• Stored data
____

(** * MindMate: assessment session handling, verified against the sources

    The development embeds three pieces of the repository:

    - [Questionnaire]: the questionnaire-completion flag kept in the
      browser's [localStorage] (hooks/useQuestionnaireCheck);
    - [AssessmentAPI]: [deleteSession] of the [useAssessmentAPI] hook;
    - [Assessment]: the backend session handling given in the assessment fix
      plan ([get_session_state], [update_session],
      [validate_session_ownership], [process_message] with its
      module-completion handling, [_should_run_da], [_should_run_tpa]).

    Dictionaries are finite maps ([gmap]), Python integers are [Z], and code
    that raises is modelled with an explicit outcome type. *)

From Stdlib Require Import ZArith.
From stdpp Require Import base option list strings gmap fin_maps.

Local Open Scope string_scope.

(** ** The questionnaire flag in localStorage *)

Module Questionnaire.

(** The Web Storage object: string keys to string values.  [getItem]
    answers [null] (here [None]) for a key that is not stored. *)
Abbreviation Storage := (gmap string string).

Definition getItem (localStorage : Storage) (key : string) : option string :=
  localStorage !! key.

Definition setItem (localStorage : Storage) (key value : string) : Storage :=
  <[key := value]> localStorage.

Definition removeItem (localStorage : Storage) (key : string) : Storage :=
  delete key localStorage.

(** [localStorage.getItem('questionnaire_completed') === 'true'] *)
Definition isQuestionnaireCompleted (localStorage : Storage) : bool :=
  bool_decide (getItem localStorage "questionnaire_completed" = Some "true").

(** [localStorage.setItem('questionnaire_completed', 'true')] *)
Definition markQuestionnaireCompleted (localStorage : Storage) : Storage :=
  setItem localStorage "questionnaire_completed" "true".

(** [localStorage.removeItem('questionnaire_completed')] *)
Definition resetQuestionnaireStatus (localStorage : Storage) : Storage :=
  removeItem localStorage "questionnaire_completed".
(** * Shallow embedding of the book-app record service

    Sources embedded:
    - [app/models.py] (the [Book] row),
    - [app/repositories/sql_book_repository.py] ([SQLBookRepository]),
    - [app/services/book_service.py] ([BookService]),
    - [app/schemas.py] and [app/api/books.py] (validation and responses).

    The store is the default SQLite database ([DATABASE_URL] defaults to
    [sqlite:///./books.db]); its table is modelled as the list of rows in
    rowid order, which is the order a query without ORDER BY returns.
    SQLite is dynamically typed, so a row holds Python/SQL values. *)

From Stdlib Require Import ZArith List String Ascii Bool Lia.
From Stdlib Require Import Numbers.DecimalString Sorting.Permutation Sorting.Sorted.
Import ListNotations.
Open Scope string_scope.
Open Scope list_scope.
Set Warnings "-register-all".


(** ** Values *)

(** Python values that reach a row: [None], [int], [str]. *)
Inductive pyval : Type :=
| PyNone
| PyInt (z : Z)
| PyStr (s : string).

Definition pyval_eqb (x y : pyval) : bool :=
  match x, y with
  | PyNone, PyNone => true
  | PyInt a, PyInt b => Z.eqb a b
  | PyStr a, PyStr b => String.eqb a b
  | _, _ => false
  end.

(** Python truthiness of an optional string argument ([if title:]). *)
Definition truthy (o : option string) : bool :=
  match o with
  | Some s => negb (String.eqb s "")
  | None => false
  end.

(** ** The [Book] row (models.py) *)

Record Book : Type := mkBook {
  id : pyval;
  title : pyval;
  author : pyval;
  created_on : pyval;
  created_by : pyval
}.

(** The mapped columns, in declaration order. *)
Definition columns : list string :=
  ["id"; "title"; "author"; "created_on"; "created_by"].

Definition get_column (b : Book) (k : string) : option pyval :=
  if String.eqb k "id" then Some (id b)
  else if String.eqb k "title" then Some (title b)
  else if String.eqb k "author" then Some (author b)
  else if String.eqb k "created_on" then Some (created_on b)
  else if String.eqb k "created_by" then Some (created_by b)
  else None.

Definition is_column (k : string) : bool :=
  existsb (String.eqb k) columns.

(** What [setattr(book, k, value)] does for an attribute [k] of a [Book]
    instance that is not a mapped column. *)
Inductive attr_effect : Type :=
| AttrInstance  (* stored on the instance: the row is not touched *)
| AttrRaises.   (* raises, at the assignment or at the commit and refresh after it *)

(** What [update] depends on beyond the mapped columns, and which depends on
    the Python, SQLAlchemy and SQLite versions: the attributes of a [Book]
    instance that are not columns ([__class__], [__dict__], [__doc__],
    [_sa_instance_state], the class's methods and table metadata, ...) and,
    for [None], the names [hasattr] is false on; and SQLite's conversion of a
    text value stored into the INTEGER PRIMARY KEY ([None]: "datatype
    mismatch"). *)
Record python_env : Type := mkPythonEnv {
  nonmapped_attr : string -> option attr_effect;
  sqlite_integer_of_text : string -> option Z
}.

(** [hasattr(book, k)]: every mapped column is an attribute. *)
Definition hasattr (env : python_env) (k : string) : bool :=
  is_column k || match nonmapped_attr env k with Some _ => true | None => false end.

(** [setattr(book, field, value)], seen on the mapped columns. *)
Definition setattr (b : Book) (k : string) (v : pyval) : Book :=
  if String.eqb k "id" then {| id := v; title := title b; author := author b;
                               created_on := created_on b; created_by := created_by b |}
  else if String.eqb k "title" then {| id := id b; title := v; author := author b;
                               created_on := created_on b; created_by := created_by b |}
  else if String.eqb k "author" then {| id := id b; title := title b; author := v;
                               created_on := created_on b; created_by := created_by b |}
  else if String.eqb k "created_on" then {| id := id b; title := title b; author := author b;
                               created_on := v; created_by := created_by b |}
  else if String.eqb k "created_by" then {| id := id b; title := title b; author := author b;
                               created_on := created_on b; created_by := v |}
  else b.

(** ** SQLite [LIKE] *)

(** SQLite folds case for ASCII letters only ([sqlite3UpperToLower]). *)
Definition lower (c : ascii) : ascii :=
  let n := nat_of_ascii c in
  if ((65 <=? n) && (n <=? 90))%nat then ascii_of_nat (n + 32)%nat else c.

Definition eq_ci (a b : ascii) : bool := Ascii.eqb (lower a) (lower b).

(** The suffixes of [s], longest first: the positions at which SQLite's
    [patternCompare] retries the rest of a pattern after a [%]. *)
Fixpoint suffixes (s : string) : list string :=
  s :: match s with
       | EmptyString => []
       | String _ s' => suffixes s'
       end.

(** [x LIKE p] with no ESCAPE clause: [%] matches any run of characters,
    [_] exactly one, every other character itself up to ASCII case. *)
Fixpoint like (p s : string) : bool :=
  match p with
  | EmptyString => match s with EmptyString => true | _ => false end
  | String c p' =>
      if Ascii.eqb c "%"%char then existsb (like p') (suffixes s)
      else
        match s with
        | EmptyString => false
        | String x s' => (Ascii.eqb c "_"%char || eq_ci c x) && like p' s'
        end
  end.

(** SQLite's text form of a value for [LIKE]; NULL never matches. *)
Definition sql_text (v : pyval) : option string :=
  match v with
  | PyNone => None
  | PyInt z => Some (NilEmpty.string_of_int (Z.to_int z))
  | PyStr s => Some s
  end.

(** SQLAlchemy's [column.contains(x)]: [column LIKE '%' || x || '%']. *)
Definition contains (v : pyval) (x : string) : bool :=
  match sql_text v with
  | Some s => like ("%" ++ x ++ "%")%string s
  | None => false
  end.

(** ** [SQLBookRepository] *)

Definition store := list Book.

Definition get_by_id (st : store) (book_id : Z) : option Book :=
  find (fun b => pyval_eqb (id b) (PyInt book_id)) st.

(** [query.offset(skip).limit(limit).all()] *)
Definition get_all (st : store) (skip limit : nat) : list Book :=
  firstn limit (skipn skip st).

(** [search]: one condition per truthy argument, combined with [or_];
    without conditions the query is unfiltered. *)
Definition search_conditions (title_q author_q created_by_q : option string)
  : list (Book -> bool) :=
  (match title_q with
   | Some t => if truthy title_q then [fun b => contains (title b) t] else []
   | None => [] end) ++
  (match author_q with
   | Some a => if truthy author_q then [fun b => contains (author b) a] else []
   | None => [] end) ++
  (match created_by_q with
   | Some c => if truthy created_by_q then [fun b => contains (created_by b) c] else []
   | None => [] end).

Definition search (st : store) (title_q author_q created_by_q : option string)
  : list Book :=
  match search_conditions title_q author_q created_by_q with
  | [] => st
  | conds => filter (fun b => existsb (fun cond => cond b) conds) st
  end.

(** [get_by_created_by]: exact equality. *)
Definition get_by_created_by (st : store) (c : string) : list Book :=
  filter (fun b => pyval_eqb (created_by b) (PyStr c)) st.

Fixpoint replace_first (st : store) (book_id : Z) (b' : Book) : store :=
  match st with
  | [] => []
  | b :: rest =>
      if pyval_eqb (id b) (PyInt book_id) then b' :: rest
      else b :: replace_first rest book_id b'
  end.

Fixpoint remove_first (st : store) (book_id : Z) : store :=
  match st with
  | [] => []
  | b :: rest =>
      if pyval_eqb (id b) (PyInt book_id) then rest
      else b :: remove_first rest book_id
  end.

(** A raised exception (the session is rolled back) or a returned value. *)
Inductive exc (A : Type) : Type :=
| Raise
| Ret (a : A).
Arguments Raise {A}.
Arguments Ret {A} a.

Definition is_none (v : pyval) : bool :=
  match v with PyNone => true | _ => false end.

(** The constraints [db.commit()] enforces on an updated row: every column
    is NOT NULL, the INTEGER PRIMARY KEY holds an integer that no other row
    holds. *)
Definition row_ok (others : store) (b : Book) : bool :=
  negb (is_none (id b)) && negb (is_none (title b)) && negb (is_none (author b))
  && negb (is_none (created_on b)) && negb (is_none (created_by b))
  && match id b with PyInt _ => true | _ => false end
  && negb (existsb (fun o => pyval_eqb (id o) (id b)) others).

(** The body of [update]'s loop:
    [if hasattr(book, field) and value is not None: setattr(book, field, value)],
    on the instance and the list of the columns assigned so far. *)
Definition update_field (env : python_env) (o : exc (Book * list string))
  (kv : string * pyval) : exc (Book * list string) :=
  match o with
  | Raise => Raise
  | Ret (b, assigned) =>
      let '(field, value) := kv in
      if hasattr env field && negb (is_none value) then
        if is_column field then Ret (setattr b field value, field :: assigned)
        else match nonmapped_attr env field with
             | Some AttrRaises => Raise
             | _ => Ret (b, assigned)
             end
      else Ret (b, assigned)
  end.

____

The answer is each line from the entries above in which the word "Import" occurs.

• ANSWER FOR THE TASK
From Stdlib Require Import ZArith.
From stdpp Require Import base option list strings gmap fin_maps.
From Stdlib Require Import ZArith List String Ascii Bool Lia.
From Stdlib Require Import Numbers.DecimalString Sorting.Permutation Sorting.Sorted.
Import ListNotations.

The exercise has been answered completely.